Investigators allege the entire operation functioned as a classic Ponzi scheme rather than a legitimate trading platform. While Nathan Fuller claimed the funds were protected by FDIC insurance and professional liability coverage, the SEC asserts that only 3% of the $12.3 million raised was ever used for actual cryptocurrency trading. The majority of the capital was allegedly used to pay back earlier investors or fund Nathan Fuller’s lavish lifestyle in Cypress, Texas.
SEC allegations Detail the scale of the Privvy crypto fraud
The SEC complaint paints a picture of a calculated deception spanning nine U.S. states and two foreign countries. Nathan Fuller allegedly convinced investors that his “bots” were scanning the global markets for momentary price gaps. To build a veneer of institutional security, he claimed the investments were backed by surety bonds, a move likely intended to lower the guard of those wary of the volatile digital asset space.
Financial records cited by the SEC suggest that of the $12.3 million collected, Nathan Fuller misappropriated at least $6.2 million for personal expenses. These purchases reportedly included a $1 million home, a Jeep, high-end trading cards, and significant spending on travel and gambling. This news comes as many investors are increasingly wary of fraudulent recovery schemes and similar digital asset traps that often follow high-profile market movements.

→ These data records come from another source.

Lemma merge_sorted_ascending l1 l2 : ascending l1 → ascending l2 → ascending (merge_sorted l1 l2).
Proof.
  revert l2. induction l1 as [|x l1 IH1]; intros l2 H1 H2; [by destruct l2|].
  induction l2 as [|y l2 IH2]; [done|]. cbn [merge_sorted].
  pose proof H1 as [H1' Hx]%StronglySorted_inv. pose proof H2 as [H2' Hy]%StronglySorted_inv.
  destruct (leb x y) eqn:Hxy.
  - constructor; [by apply IH1|]. rewrite merge_sorted_perm. apply Forall_app. split; [done|].
    constructor; [done|]. eapply Forall_impl; [done|]. intros z Hz. by eapply leb_trans.
  - change (ascending (y :: merge_sorted (x :: l1) l2)). constructor; [by apply IH2|].
    rewrite merge_sorted_perm. apply Forall_app. split; [|done].
    assert (leb y x = true) as Hyx by (destruct (leb_total x y); congruence).
    constructor; [done|]. eapply Forall_impl; [done|]. intros z Hz. by eapply leb_trans.
Qed.

Lemma is_sorted_spec l : is_sorted l = true ↔ ascending l.
Proof.
  split.
  - induction l as [|x [|y l] IH]; intros Hl; [constructor|by repeat constructor|].
    simpl in Hl. apply andb_true_iff in Hl as [Hxy Hl]. specialize (IH Hl).
    constructor; [done|]. constructor; [done|]. apply StronglySorted_inv in IH as [_ Hy].
    eapply Forall_impl; [done|]. intros z Hz. by eapply leb_trans.
  - induction l as [|x [|y l] IH]; intros Hl; [done|done|].
    apply StronglySorted_inv in Hl as [Hl Hx]. simpl. apply Forall_cons in Hx as [-> _].
    by apply IH.
Qed.

(** In an ascending list the items below [x] come first. *)
Lemma below_prefix x y l :
  ascending (y :: l) → ltb y x = false → cnt (λ z, ltb z x) (y :: l) = 0.
Proof.
  intros [_ Hy]%StronglySorted_inv Hyx. apply cnt_none. constructor; [done|].
  eapply Forall_impl; [done|]. intros z Hz. unfold ltb in *.
  apply negb_false_iff in Hyx. apply negb_false_iff. by eapply leb_trans.
Qed.

(** The halves of an ascending list have, up to one, as many items below [x]. *)
Lemma halves_below x l :
  ascending l →
  let n b := cnt (λ y, ltb y x) (every_other b l) in n false ≤ n true ≤ S (n false).
Proof.
  cbv zeta. induction l as [|y l IH]; intros Hl; [simpl; unfold cnt; simpl; lia|].
  pose proof Hl as [Hl' _]%StronglySorted_inv. specialize (IH Hl'). cbn [every_other].
  rewrite cnt_cons. destruct (ltb y x) eqn:Hyx; [lia|].
  pose proof (below_prefix x y l Hl Hyx) as Hz. rewrite cnt_cons, Hyx in Hz.
  rewrite <-(cnt_perm _ _ _ (every_other_perm true l)), cnt_app in Hz. simpl in Hz. lia.
Qed.
End order.

(** ** Capacities *)

Section capacity.
Context {E : Type}.

(** The capacity as the code means it: [k * (2/3)^depth], rounded *)
Definition ideal_capacity (k : N) (depth : nat) : N :=
  (((2 * k * 2 ^ N.of_nat depth / 3 ^ N.of_nat depth + 1) / 2) `max` MIN_LEVEL_WIDTH)%N.

Lemma level_capacity_ok k n h :
  n - h - 1 < 64 → ∃ cap, level_capacity (E:=E) k n h = Ok cap ∧ (8 ≤ cap)%N.
Proof.
  intros Hd. unfold level_capacity. rewrite (proj2 (Nat.leb_gt _ _) Hd).
  eexists. split; [done|]. unfold MIN_LEVEL_WIDTH. lia.
Qed.

(** Nothing overflows up to depth 40. *)
Lemma level_capacity_exact k n h :
  n - h - 1 ≤ 40 → (k < 2 ^ 22)%N →
  level_capacity (E:=E) k n h = Ok (ideal_capacity k (n - h - 1)).
Proof.
  intros Hd Hk. unfold level_capacity, ideal_capacity. set (d := n - h - 1) in *.
  rewrite (proj2 (Nat.leb_gt 64 d)) by lia.
  assert (2 ^ N.of_nat d ≤ 2 ^ 40)%N as H2 by (apply N.pow_le_mono_r; lia).
  assert (3 ^ N.of_nat d ≤ 3 ^ 40)%N as H3 by (apply N.pow_le_mono_r; lia).
  assert (3 ^ N.of_nat d ≠ 0)%N as H0 by (apply N.pow_nonzero; lia).
  rewrite u64_mul_exact by lia. rewrite N.shiftl_mul_pow2, N.shiftr_div_pow2.
  assert (2 * k * 2 ^ N.of_nat d < 2 ^ 63)%N as Hn.
  { change (2 ^ 63)%N with (2 ^ 23 * 2 ^ 40)%N.
    apply N.lt_le_trans with (2 ^ 23 * 2 ^ N.of_nat d)%N; [|by apply N.mul_le_mono_l].
    apply N.mul_lt_mono_pos_r; lia. }
  rewrite !u64_wrap_exact; [|unfold is_u64; lia|unfold is_u64; lia].
  assert (2 * k * 2 ^ N.of_nat d / 3 ^ N.of_nat d ≤ 2 * k * 2 ^ N.of_nat d)%N
    by (apply N.Div0.div_le_upper_bound; nia).
  by rewrite u64_add_exact by lia.
Qed.

(** A deeper level is smaller. *)
Lemma ideal_capacity_anti k d1 d2 : d1 ≤ d2 → (ideal_capacity k d2 ≤ ideal_capacity k d1)%N.
Proof.
  intros Hd. unfold ideal_capacity. apply N.max_le_compat_r.
  apply N.Div0.div_le_mono, N.add_le_mono_r.
  replace d2 with (d1 + (d2 - d1)) by lia. set (e := d2 - d1).
  rewrite Nat2N.inj_add, !N.pow_add_r.
  assert (2 ^ N.of_nat e ≤ 3 ^ N.of_nat e)%N by (apply N.pow_le_mono_l; lia).
  assert (3 ^ N.of_nat e ≠ 0)%N by (apply N.pow_nonzero; lia).
  assert (3 ^ N.of_nat d1 ≠ 0)%N by (apply N.pow_nonzero; lia).
  rewrite <-(N.Div0.div_mul_cancel_r (2 * k * 2 ^ N.of_nat d1) (3 ^ N.of_nat d1) (3 ^ N.of_nat e))
    by done.
  apply N.Div0.div_le_mono. rewrite N.mul_assoc. by apply N.mul_le_mono_l.
Qed.
End capacity.

(** ** Well-formed sketches *)

Section sketch.
Context {E T : Type} `{!Ord T} `{Coins}.
Implicit Types (s : KllSketch.t T) (l : list T) (ls : list (list T)).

The remaining $5.5 million was used to make “Ponzi-style” payments to existing investors. By using new capital to fulfill withdrawal requests, Nathan Fuller was able to maintain the illusion of a profitable enterprise for nearly two years. This tactic allowed the scheme to grow significantly before regulatory scrutiny finally brought the operation to a halt in the Southern District of Texas.
The role of AI hype in modern investment scams
The Privvy case highlights a growing trend where bad actors use the buzz surrounding artificial intelligence to dress up traditional financial crimes. By claiming his bots used AI to execute high-frequency arbitrage, Nathan Fuller capitalized on the general public’s fear of missing out on the next technological breakthrough. Federal regulators have increasingly warned that “AI” has become a buzzword used to mask a lack of underlying substance.

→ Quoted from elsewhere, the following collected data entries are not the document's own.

(* ===== verification/KllOps.v ===== *)
(** * The operations of the KLL sketch

    Ingest, merge and rebuild keep what a sketch says about its stream, and the
    two ways to ingest a batch do what inserting its items one by one does. *)

From S2P Require Import Prelude Machine Kll KllFacts KllStream.
Import KllSketch.

Section ops.
Context {E T : Type} `{!Ord T} `{Coins}.
Implicit Types (s : KllSketch.t T) (l xs ys : list T) (ls : list (list T)) (x y : T).

(** ** Extremes *)

Definition least (o : option T) xs : Prop :=
  match o with
  | None => xs = []
  | Some m => m ∈ xs ∧ ∀ x, x ∈ xs → leb m x = true
  end.
Definition greatest (o : option T) xs : Prop :=
  match o with
  | None => xs = []
  | Some m => m ∈ xs ∧ ∀ x, x ∈ xs → leb x m = true
  end.

Lemma ltb_true x y : ltb x y = true → leb x y = true.
Proof. unfold ltb. intros ?%negb_true_iff. destruct (leb_total x y); congruence. Qed.
Lemma ltb_false x y : ltb x y = false ↔ leb y x = true.
Proof. unfold ltb. apply negb_false_iff. Qed.

Lemma least_unique o1 o2 xs : least o1 xs → least o2 xs → o1 = o2.
Proof.
  destruct o1 as [m1|], o2 as [m2|]; simpl; try done.
  - intros [H1 H1'] [H2 H2']. f_equal. apply leb_antisym; auto.
  - intros [Hm _] ->. by apply elem_of_nil in Hm.
  - intros -> [Hm _]. by apply elem_of_nil in Hm.
Qed.
Lemma greatest_unique o1 o2 xs : greatest o1 xs → greatest o2 xs → o1 = o2.
Proof.
  destruct o1 as [m1|], o2 as [m2|]; simpl; try done.
  - intros [H1 H1'] [H2 H2']. f_equal. apply leb_antisym; auto.
  - intros [Hm _] ->. by apply elem_of_nil in Hm.
  - intros -> [Hm _]. by apply elem_of_nil in Hm.
Qed.

Lemma least_new lo m xs ys :
  least m xs → least (Some lo) ys → least (new_min lo m) (xs ++ ys).
Proof.
  destruct m as [y|]; simpl; [|by intros -> ?]. intros [Hy Hy'] [Hl Hl'].
  destruct (ltb lo y) eqn:Hlt; simpl; setoid_rewrite elem_of_app.
  - apply ltb_true in Hlt. split; [by right|]. intros x [Hx|Hx]; [|auto].
    by apply (leb_trans lo y x); auto.
  - apply ltb_false in Hlt. split; [by left|]. intros x [Hx|Hx]; [auto|].
    by apply (leb_trans y lo x); auto.
Qed.
Lemma greatest_new hi m xs ys :
  greatest m xs → greatest (Some hi) ys → greatest (new_max hi m) (xs ++ ys).
Proof.
  destruct m as [y|]; simpl; [|by intros -> ?]. intros [Hy Hy'] [Hl Hl'].
  destruct (ltb y hi) eqn:Hlt; simpl; setoid_rewrite elem_of_app.
  - apply ltb_true in Hlt. split; [by right|]. intros x [Hx|Hx]; [|auto].
    by apply (leb_trans x y hi); auto.
  - apply ltb_false in Hlt. split; [by left|]. intros x [Hx|Hx]; [auto|].
    by apply (leb_trans x hi y); auto.
Qed.

Lemma least_merge a b xs ys : least a xs → least b ys → least (merge_min a b) (xs ++ ys).
Proof.
  destruct a as [x|], b as [y|]; simpl; [|intros ? ->; by rewrite app_nil_r|by intros -> ?|by intros -> ->].
  intros [Hx Hx'] [Hy Hy']. destruct (leb x y) eqn:Hxy; setoid_rewrite elem_of_app.
  - split; [by left|]. intros z [?|?]; [auto|]. by apply (leb_trans x y z); auto.
  - assert (leb y x = true) by (destruct (leb_total x y); congruence).
    split; [by right|]. intros z [?|?]; [|auto]. by apply (leb_trans y x z); auto.
Qed.
Lemma greatest_merge a b xs ys :
  greatest a xs → greatest b ys → greatest (merge_max a b) (xs ++ ys).
Proof.
  destruct a as [x|], b as [y|]; simpl; [|intros ? ->; by rewrite app_nil_r|by intros -> ?|by intros -> ->].
  intros [Hx Hx'] [Hy Hy']. destruct (leb y x) eqn:Hxy; setoid_rewrite elem_of_app.
  - split; [by left|]. intros z [?|?]; [auto|]. by apply (leb_trans z y x); auto.
  - assert (leb x y = true) by (destruct (leb_total x y); congruence).
    split; [by right|]. intros z [?|?]; [|auto]. by apply (leb_trans z x y); auto.
Qed.

Lemma least_singleton x : least (Some x) [x].
Proof. split; [left|]. intros y ->%list_elem_of_singleton. apply leb_refl. Qed.
Lemma greatest_singleton x : greatest (Some x) [x].
Proof. split; [left|]. intros y ->%list_elem_of_singleton. apply leb_refl. Qed.

Lemma batch_extremes_spec x xs :
  least (Some (batch_extremes x xs).1) (x :: xs) ∧
  greatest (Some (batch_extremes x xs).2) (x :: xs).
Proof.
  unfold batch_extremes. induction xs as [|y xs [IH1 IH2]] using rev_ind;
    [split; [apply least_singleton|apply greatest_singleton]|].
  rewrite foldl_app. cbn [foldl fst snd]. set (acc := foldl _ _ xs) in *.
  pose proof (least_new y _ (x :: xs) [y] IH1 (least_singleton y)) as H1.
  pose proof (greatest_new y _ (x :: xs) [y] IH2 (greatest_singleton y)) as H2.
  unfold new_min, new_max in *. by destruct (ltb y acc.1), (ltb acc.2 y).
Qed.

Lemma sorted_extremes x xs :
  ascending (x :: xs) →
  least (Some x) (x :: xs) ∧ greatest (Some (default x (last (x :: xs)))) (x :: xs).
Proof.
  intros Hx. split.
  - split; [left|]. intros y [->|Hy]%elem_of_cons; [apply leb_refl|].
    apply StronglySorted_inv in Hx as [_ Hx]. by eapply Forall_forall in Hx.
  - revert x Hx. induction xs as [|z xs IH]; intros x Hx; [apply greatest_singleton|].
    apply StronglySorted_inv in Hx as [Hz Hx]. destruct (IH z Hz) as [Hin Hall].
    rewrite last_cons_cons. destruct (last (z :: xs)) as [m|] eqn:Hm; [|by apply last_None in Hm].
    simpl in *. split; [by right|]. intros y [->|Hy]%elem_of_cons; [|by apply Hall].
    by eapply Forall_forall in Hx.
Qed.

Lemma least_fold m xs ys : least m xs → least (foldl (flip new_min) m ys) (xs ++ ys).
Proof.
  revert m xs. induction ys as [|y ys IH]; intros m xs Hm; simpl; [by rewrite app_nil_r|].
  rewrite cons_middle, app_assoc. apply IH, least_new; [done|apply least_singleton].
Qed.
Lemma greatest_fold m xs ys : greatest m xs → greatest (foldl (flip new_max) m ys) (xs ++ ys).
Proof.
  revert m xs. induction ys as [|y ys IH]; intros m xs Hm; simpl; [by rewrite app_nil_r|].
  rewrite cons_middle, app_assoc. apply IH, greatest_new; [done|apply greatest_singleton].
Qed.

(** A batch updates the extremes once, or item by item. *)
Lemma least_option_list (m : option T) : least m (option_list m).
Proof. destruct m; [apply least_singleton|done]. Qed.
Lemma greatest_option_list (m : option T) : greatest m (option_list m).
Proof. destruct m; [apply greatest_singleton|done]. Qed.

Lemma fold_extremes x xs m1 m2 :
  foldl (flip new_min) m1 (x :: xs) = new_min (batch_extremes x xs).1 m1 ∧
  foldl (flip new_max) m2 (x :: xs) = new_max (batch_extremes x xs).2 m2.
Proof.
  destruct (batch_extremes_spec x xs) as [Hlo Hhi]. split.
  - apply (least_unique _ _ (option_list m1 ++ x :: xs));
      [apply least_fold, least_option_list|by apply least_new, Hlo; apply least_option_list].
  - apply (greatest_unique _ _ (option_list m2 ++ x :: xs));
      [apply greatest_fold, greatest_option_list
      |by apply greatest_new, Hhi; apply greatest_option_list].
Qed.

(** ** One item *)

Lemma core_ext k0 s s' xs :
  levels s' = levels s → sorted s' = sorted s → k s' = k s → core k0 s xs → core k0 s' xs.
Proof.
  intros Hl Hf Hk [([? ? ?] & ? & ?) ? ? ? Hd]. split; rewrite ?Hl, ?Hk; try done.
  - split_and!; [split|by rewrite Hl..]; rewrite ?Hl, ?Hf; done.
  - intros. unfold drift. rewrite Hl, Hk. by apply Hd.
Qed.

Lemma level0 k0 s xs : core k0 s xs → ∃ l b, levels s !! 0 = Some l ∧ sorted s !! 0 = Some b.
Proof.
  intros [([Hne Hf _] & _) _ _ _ _]. destruct (levels s) as [|l ls]; [done|].
  destruct (sorted s) as [|b bs]; [done|]. by exists l, b.
Qed.

Lemma push_refill x s l b :
  levels s !! 0 = Some l → sorted s !! 0 = Some b →
  push (E:=E) x s = Ok (refill (l ++ [x]) false
    (set_extremes (new_min x (min s)) (new_max x (max s)) s)).
Proof. intros Hl Hb. unfold push, update_at, index. cbn. by rewrite Hl, Hb. Qed.

Lemma refill_core k0 s xs ys l b l' b' lo hi :
  core k0 s xs → levels s !! 0 = Some l → sorted s !! 0 = Some b →
  l' ≡ₚ l ++ ys → (b' = true → ascending l') → is_u64 (N.of_nat (length (xs ++ ys))) →
  core k0 (refill l' b' (set_extremes lo hi s)) (xs ++ ys).
Proof.
  intros Hc Hl Hb Hp Ha Hn. apply (core_refill k0 _ xs ys l); [|done..].
  by apply (core_ext k0 s).
Qed.

Lemma insert_core k0 s xs x :
  core k0 s xs → is_u64 (N.of_nat (length (xs ++ [x]))) →
  ∃ s', insert (E:=E) x s = Ok s' ∧ core k0 s' (xs ++ [x]) ∧ settled (E:=E) s' ∧
    min s' = new_min x (min s) ∧ max s' = new_max x (max s).
Proof.
  intros Hc Hn. destruct (level0 k0 s xs Hc) as (l & b & Hl & Hb).
  unfold insert. rewrite (push_refill x s l b Hl Hb). cbn [obind].
  by apply (core_compact k0), (refill_core k0 s xs [x] l b).
Qed.

(** ** Many items *)

Fixpoint insert_all xs s : outcome E (KllSketch.t T) :=
  match xs with
  | [] => Ok s
  | x :: xs' => let? s := insert x s in insert_all xs' s
  end.

Lemma insert_all_core k0 s xs ys :
  core k0 s xs → settled (E:=E) s → is_u64 (N.of_nat (length (xs ++ ys))) →
  ∃ s', insert_all ys s = Ok s' ∧ core k0 s' (xs ++ ys) ∧ settled (E:=E) s' ∧
    min s' = foldl (flip new_min) (min s) ys ∧ max s' = foldl (flip new_max) (max s) ys.
Proof.
  revert s xs. induction ys as [|y ys IH]; intros s xs Hc Hs Hn; cbn [insert_all].
  { exists s. by rewrite app_nil_r. }
  unfold is_u64 in *. rewrite length_app in Hn. simpl in Hn.
  destruct (insert_core k0 s xs y Hc) as (s1 & -> & Hc1 & Hs1 & Hmin & Hmax);
    [unfold is_u64; rewrite length_app; simpl; lia|]. cbn [obind].
  destruct (IH s1 (xs ++ [y]) Hc1 Hs1) as (s' & -> & Hc' & Hs' & Hm1 & Hm2).
  { rewrite !length_app. simpl. lia. }
  exists s'. rewrite Hmin in Hm1. rewrite Hmax in Hm2. by rewrite <-app_assoc in Hc'.
Qed.

(** *** [absorb] *)

(** Only level 0 changes, and stays below its capacity. *)
Lemma refill_settled s l b cap :
  settled (E:=E) s → capacity (E:=E) 0 s = Ok cap → (N.of_nat (length l) < cap)%N →
  settled (E:=E) (refill l b s).
Proof.
  intros Hs Hcap Hl h l' cap' Hl' Hc'. unfold capacity in *. cbn in *. rewrite length_insert in Hc'.
  destruct h as [|h].
  - apply list_lookup_insert_Some in Hl' as [(_ & <- & _)|[? _]]; [|done].
    rewrite Hcap in Hc'. by injection Hc' as <-.
  - rewrite list_lookup_insert_ne in Hl' by done. by apply (Hs (S h) l' cap').
Qed.

Lemma capacity_core k0 s xs h : core k0 s xs → ∃ cap, capacity (E:=E) h s = Ok cap ∧ (8 ≤ cap)%N.
Proof.
  intros Hc. pose proof (stack_ok_height s (co_stack k0 s xs Hc)).
  apply level_capacity_ok. lia.
Qed.

Lemma absorb_loop_insert k0 s xs ys cap :
  core k0 s xs → settled (E:=E) s → is_u64 (N.of_nat (length (xs ++ ys))) →
  capacity (E:=E) 0 s = Ok cap → absorb_loop (E:=E) ys cap s = insert_all ys s.
Proof.
  revert s xs cap. induction ys as [|y ys IH]; intros s xs cap Hc Hs Hn Hcap; [done|].
  unfold is_u64 in *. rewrite length_app in Hn. simpl in Hn.
  assert (is_u64 (N.of_nat (length (xs ++ [y])))) as Hn1
    by (unfold is_u64; rewrite length_app; simpl; lia).
  assert (N.of_nat (length ((xs ++ [y]) ++ ys)) < 2 ^ 64)%N as Hn2
    by (rewrite !length_app; simpl; lia).
  destruct (level0 k0 s xs Hc) as (l & b & Hl & Hb). cbn [absorb_loop insert_all]. unfold insert.
  rewrite (push_refill y s l b Hl Hb). cbn [obind].
  set (s1 := refill (l ++ [y]) false _).
  assert (core k0 s1 (xs ++ [y])) as Hc1 by by apply (refill_core k0 s xs [y] l b).
  assert (index (E:=E) (levels s1) 0 = Ok (l ++ [y])) as ->.
  { unfold index. cbn. rewrite list_lookup_insert_eq; [done|]. by eapply lookup_lt_Some. }
  cbn [obind]. destruct (N.leb_spec cap (N.of_nat (length (l ++ [y])))) as [Hle|Hlt].
  - destruct (core_compact (E:=E) k0 s1 (xs ++ [y]) Hc1) as (s2 & -> & Hc2 & Hs2 & _). cbn [obind].
    destruct (capacity_core k0 s2 _ 0 Hc2) as (cap2 & Hcap2 & _). rewrite Hcap2. cbn [obind].
    by apply (IH s2 (xs ++ [y])).
  - assert (settled (E:=E) s1) as Hs1 by by apply (refill_settled (set_extremes _ _ s) _ _ cap).
    rewrite (compact_all_settled s1 (co_stack _ _ _ Hc1) Hs1). cbn [obind].
    apply (IH s1 (xs ++ [y])); [done..|]. unfold capacity in *. cbn. by rewrite length_insert.
Qed.

Lemma absorb_insert k0 s xs ys :
  core k0 s xs → settled (E:=E) s → is_u64 (N.of_nat (length (xs ++ ys))) →
  absorb (E:=E) ys s = insert_all ys s.
Proof.
  intros Hc Hs Hn. unfold absorb. destruct (capacity_core k0 s xs 0 Hc) as (cap & Hcap & _).
  rewrite Hcap. cbn [obind]. by apply (absorb_loop_insert k0 s xs).
Qed.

This exploitation of emerging tech is not isolated to small-scale individual fraud. The broader market remains sensitive to how new technologies interact with established assets, as seen in how AI-driven DEX activity can influence investor sentiment across major networks like Ethereum. In the case of Privvy, the AI was a total fabrication designed to explain away the “outsized” returns Nathan Fuller promised his victims.
The SEC’s legal action seeks permanent injunctions, the return of “ill-gotten gains” with interest, and civil penalties against Nathan Fuller. The agency continues to emphasize that no matter how complex the technology sounds, the basic rules of securities law still apply. If an investment sounds too good to be true—such as 40% returns in 30 days—it almost always is.
Ongoing regulatory pressure on the digital asset sector
This lawsuit arrives amid a period of intense pressure on the crypto industry from U.S. federal agencies. While some lawmakers are working on the CLARITY Act to provide better frameworks for digital assets, the SEC remains focused on enforcement actions against what it deems “unregulated and fraudulent” entities. The Privvy case serves as a stark reminder of the risks present in the “shadow” crypto market.
For the 150 investors who trusted Nathan Fuller, the path to recovery is uncertain. While the SEC pursues the misappropriated $12.3 million, much of the capital has already been spent on depreciating assets or lost through gambling. The case is expected to proceed in the Texas court system, where federal prosecutors may also take an interest in the criminal elements of the alleged Ponzi scheme.
As the legal process unfolds, the industry is left to reflect on the dangers of “black box” trading algorithms. Without transparency or third-party audits, investors remain vulnerable to founders who claim to have a technological edge that does not actually exist. The SEC’s message is clear: the era of hiding fraud behind the curtain of AI and blockchain is rapidly closing.